● **What you should do**: Copy exactly the lines of the data below that run from the line holding "Lemma readValue_object m" through the line holding "destruct m as [|p m]; [reflexivity|].", both ends included.

===== Input data

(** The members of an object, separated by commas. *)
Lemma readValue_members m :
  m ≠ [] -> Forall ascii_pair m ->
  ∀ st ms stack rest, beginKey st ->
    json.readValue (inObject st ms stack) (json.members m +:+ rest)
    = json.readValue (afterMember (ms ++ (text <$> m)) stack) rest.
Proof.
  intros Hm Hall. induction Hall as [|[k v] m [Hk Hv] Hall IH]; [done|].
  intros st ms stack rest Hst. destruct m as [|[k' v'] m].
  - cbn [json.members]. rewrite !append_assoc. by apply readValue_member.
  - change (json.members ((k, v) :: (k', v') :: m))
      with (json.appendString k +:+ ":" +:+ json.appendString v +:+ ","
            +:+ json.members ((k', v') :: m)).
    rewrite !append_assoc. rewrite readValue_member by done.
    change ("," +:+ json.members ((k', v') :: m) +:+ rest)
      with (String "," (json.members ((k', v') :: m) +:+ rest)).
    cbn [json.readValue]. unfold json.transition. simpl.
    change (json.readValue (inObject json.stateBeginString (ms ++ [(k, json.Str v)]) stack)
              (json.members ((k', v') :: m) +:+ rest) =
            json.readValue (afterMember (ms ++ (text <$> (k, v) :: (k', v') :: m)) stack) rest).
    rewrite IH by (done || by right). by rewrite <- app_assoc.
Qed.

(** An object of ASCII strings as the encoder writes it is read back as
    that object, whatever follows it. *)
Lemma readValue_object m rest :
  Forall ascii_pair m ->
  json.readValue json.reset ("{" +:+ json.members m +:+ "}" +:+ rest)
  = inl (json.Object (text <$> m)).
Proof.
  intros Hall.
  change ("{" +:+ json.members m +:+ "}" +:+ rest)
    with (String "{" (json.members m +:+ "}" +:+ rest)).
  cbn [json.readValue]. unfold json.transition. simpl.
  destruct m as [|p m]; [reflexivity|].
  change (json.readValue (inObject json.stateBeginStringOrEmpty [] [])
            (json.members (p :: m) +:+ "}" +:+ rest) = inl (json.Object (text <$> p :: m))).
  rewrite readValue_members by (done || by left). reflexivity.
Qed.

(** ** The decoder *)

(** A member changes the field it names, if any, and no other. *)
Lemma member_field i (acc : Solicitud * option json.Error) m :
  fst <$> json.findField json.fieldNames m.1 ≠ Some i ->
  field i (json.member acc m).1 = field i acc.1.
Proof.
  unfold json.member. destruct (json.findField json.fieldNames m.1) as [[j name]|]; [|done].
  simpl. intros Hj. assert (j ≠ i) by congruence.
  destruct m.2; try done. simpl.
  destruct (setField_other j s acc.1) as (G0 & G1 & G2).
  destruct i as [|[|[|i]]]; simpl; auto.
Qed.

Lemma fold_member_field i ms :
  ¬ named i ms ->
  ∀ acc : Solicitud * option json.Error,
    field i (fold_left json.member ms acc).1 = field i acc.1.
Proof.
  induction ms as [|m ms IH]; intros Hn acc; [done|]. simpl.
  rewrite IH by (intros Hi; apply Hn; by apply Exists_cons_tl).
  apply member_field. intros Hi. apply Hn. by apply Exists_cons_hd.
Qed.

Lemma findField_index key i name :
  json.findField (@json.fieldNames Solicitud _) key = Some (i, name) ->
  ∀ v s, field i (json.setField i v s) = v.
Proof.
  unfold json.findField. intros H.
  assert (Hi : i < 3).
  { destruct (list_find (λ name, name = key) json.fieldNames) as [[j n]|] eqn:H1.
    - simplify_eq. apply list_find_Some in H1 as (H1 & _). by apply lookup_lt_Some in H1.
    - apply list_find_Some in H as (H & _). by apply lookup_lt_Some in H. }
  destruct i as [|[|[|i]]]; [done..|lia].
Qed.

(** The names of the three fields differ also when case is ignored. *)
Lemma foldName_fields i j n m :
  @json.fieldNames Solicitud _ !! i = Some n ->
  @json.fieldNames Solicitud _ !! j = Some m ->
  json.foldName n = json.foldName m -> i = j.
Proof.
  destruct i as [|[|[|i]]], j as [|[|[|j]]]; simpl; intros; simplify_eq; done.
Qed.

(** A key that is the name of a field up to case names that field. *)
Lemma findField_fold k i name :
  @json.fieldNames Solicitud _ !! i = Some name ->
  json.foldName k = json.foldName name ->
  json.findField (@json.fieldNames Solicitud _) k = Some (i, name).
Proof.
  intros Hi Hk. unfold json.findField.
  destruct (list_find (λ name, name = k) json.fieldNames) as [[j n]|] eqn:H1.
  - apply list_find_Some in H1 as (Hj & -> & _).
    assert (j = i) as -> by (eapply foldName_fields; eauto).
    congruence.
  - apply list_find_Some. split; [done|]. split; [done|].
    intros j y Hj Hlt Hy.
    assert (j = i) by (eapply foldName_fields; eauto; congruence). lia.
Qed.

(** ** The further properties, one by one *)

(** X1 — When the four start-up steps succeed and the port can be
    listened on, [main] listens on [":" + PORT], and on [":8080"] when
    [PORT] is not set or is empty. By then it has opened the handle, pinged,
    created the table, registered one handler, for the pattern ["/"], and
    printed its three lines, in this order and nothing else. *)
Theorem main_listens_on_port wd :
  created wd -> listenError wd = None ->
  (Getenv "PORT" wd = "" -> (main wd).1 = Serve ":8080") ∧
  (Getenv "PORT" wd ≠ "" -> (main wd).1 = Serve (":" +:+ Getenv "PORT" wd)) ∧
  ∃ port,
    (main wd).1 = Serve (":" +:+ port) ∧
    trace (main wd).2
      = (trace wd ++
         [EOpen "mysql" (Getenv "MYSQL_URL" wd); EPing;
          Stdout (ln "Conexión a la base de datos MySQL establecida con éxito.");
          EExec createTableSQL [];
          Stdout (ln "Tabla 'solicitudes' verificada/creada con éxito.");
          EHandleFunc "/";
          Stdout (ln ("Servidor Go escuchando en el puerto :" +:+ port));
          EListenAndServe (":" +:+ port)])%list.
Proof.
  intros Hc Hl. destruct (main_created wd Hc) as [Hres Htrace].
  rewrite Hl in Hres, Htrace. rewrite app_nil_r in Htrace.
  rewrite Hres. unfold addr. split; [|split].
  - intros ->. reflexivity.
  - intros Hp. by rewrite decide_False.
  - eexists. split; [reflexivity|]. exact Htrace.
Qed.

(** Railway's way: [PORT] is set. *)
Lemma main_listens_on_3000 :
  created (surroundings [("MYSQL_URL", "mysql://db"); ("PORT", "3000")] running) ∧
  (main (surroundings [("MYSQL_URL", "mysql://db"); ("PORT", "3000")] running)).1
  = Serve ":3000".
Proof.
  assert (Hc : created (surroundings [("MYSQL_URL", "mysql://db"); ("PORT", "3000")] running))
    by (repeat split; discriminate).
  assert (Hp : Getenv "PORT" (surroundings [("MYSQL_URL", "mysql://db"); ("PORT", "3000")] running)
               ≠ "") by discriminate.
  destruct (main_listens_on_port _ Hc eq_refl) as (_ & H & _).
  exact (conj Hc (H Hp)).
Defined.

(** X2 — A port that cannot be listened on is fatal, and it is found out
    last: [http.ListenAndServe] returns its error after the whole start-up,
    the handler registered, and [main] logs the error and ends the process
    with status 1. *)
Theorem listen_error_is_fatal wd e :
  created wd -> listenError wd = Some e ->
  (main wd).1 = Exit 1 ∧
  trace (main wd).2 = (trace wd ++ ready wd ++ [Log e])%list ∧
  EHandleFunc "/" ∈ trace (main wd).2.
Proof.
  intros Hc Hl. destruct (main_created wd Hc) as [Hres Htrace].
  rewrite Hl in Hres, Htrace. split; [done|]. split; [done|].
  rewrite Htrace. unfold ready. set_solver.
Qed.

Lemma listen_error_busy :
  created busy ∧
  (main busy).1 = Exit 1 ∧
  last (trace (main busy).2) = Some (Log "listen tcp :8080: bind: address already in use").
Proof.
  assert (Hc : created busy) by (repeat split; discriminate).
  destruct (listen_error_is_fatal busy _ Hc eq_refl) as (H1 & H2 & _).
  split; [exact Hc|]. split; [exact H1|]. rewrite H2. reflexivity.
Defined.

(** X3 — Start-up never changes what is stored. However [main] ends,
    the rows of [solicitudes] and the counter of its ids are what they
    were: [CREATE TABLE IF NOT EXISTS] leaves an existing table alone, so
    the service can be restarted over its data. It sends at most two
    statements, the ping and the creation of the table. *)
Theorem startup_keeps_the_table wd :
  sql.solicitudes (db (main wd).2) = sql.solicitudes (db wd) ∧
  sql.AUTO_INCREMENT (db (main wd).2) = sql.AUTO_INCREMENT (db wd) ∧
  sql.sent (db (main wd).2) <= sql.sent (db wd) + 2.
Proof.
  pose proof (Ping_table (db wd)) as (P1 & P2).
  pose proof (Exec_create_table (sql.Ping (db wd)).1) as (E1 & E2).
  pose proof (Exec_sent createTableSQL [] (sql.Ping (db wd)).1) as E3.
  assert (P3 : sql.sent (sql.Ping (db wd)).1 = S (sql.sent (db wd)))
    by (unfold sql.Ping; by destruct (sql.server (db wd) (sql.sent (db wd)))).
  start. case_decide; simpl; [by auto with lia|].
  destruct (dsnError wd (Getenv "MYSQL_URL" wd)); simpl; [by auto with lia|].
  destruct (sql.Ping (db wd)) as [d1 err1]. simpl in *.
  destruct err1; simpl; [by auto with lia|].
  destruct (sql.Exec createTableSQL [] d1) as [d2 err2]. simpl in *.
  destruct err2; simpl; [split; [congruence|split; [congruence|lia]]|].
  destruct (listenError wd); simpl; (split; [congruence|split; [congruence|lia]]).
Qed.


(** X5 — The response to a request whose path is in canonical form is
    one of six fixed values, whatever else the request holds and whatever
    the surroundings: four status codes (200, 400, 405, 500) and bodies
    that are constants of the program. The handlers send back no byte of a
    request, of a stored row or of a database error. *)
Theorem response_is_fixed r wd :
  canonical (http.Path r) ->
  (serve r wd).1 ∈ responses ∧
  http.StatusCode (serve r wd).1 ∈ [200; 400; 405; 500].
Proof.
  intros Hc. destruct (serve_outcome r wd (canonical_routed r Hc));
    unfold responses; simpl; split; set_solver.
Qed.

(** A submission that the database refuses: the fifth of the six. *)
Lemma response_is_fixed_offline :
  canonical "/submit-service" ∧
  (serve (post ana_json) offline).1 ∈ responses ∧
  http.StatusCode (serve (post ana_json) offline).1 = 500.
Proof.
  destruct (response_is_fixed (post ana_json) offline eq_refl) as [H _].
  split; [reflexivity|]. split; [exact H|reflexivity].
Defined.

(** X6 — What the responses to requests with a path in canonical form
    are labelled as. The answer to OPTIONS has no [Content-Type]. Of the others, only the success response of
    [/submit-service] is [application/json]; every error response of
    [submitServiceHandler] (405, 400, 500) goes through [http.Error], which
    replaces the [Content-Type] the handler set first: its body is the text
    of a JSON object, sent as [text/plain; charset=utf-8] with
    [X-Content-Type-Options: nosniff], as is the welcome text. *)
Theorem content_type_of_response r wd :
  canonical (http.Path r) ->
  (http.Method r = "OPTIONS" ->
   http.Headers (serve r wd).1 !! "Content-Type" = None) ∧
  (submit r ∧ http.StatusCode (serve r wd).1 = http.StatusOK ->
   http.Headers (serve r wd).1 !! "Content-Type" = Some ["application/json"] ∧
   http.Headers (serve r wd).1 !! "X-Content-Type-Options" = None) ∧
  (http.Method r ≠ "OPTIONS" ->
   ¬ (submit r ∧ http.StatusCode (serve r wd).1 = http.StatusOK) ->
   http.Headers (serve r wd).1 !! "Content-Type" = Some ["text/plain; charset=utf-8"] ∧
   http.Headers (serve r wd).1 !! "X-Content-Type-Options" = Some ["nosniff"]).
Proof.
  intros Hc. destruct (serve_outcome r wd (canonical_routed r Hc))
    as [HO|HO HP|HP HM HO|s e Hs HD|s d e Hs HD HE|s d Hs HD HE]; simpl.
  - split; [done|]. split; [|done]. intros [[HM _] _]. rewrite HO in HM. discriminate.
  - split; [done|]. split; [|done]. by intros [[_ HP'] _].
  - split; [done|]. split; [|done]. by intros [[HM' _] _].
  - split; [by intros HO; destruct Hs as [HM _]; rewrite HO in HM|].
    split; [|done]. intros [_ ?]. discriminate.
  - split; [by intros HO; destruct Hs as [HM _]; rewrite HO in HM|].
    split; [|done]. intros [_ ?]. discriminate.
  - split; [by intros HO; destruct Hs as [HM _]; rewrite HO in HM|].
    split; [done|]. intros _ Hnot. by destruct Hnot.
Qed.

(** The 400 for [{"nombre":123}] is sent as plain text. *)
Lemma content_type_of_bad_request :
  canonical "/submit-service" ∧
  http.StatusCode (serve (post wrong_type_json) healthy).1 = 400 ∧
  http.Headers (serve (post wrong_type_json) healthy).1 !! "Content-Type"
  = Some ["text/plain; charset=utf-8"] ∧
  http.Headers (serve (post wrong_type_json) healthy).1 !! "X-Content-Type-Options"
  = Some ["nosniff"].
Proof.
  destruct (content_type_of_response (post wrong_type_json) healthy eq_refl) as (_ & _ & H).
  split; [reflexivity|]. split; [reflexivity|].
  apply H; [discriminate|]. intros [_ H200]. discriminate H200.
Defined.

==========

● **Output for this exercise**:
Lemma readValue_object m rest :
  Forall ascii_pair m ->
  json.readValue json.reset ("{" +:+ json.members m +:+ "}" +:+ rest)
  = inl (json.Object (text <$> m)).
Proof.
  intros Hall.
  change ("{" +:+ json.members m +:+ "}" +:+ rest)
    with (String "{" (json.members m +:+ "}" +:+ rest)).
  cbn [json.readValue]. unfold json.transition. simpl.
  destruct m as [|p m]; [reflexivity|].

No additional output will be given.